Your instructions
Look through the entries for the line containing "process table is". Then output that line and every line after it, exactly, to the end.

____ Task input

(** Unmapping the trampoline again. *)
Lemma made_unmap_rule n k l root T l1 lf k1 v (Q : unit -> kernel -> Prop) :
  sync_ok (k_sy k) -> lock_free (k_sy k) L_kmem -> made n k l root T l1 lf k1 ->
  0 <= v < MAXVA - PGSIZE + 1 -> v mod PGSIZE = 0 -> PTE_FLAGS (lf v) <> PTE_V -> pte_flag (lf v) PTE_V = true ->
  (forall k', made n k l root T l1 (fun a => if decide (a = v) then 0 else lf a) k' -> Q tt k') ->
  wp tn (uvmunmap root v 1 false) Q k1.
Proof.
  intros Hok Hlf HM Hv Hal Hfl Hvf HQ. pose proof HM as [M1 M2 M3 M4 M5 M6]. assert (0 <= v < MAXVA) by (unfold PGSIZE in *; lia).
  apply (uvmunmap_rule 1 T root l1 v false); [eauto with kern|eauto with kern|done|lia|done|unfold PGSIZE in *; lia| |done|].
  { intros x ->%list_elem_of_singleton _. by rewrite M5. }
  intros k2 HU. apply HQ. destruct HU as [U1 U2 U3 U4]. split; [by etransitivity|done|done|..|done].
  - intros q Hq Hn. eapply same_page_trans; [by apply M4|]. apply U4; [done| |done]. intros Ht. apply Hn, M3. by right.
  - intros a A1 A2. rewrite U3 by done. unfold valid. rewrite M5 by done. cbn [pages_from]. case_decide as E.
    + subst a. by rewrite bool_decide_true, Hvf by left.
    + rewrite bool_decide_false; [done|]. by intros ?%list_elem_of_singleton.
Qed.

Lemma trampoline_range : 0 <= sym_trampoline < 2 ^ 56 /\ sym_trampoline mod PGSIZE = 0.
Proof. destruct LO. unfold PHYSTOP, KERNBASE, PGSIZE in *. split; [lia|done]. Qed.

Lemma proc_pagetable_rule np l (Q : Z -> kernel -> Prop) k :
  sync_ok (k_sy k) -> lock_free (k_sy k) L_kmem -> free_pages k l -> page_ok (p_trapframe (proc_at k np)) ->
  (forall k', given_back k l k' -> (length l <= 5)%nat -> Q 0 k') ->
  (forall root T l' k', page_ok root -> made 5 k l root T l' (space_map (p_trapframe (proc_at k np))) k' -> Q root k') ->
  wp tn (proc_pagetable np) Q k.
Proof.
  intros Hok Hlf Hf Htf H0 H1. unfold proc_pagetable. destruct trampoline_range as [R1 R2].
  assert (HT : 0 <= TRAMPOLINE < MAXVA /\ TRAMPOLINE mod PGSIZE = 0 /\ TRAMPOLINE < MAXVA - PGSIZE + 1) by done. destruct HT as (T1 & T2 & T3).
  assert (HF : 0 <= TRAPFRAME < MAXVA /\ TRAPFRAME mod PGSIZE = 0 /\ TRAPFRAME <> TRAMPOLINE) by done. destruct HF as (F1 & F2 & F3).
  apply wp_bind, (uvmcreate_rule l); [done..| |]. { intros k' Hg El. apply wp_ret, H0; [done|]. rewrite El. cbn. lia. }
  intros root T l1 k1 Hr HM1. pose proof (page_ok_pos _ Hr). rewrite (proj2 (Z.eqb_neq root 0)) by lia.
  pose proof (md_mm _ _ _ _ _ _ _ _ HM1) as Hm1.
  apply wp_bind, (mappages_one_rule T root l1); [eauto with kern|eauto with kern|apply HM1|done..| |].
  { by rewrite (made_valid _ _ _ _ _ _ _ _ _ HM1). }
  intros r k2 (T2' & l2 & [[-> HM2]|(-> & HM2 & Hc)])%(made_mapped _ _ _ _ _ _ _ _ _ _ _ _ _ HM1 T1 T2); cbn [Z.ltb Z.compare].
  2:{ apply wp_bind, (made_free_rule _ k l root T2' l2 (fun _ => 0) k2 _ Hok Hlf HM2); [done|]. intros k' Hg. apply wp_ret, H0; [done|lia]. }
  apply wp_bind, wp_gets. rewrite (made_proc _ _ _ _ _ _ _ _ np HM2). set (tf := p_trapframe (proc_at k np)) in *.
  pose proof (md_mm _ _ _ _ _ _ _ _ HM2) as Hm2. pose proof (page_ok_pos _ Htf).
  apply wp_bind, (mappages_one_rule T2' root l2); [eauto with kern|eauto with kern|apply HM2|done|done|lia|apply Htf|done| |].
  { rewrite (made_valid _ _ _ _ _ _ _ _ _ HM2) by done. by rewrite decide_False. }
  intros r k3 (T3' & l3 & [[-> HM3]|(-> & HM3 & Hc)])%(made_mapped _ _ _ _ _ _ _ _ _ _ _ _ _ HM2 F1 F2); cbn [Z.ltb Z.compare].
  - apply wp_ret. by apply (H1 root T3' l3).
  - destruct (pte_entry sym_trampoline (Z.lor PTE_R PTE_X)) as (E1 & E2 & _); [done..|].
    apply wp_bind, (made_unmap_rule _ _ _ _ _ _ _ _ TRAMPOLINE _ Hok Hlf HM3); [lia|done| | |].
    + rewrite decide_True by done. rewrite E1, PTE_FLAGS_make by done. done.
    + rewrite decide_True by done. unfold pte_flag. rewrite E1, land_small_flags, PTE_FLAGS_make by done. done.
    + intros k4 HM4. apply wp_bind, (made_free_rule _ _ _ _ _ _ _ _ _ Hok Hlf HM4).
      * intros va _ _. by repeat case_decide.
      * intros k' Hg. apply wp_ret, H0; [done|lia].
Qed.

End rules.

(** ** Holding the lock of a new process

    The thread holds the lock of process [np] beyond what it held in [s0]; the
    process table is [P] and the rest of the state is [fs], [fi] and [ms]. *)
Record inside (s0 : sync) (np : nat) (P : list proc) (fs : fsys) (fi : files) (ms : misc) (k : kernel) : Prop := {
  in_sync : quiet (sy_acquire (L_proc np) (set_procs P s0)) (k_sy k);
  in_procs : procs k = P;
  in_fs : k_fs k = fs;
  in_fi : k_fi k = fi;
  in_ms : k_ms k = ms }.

________

Task answer
    process table is [P] and the rest of the state is [fs], [fi] and [ms]. *)
Record inside (s0 : sync) (np : nat) (P : list proc) (fs : fsys) (fi : files) (ms : misc) (k : kernel) : Prop := {
  in_sync : quiet (sy_acquire (L_proc np) (set_procs P s0)) (k_sy k);
  in_procs : procs k = P;
  in_fs : k_fs k = fs;
  in_fi : k_fi k = fi;
  in_ms : k_ms k = ms }.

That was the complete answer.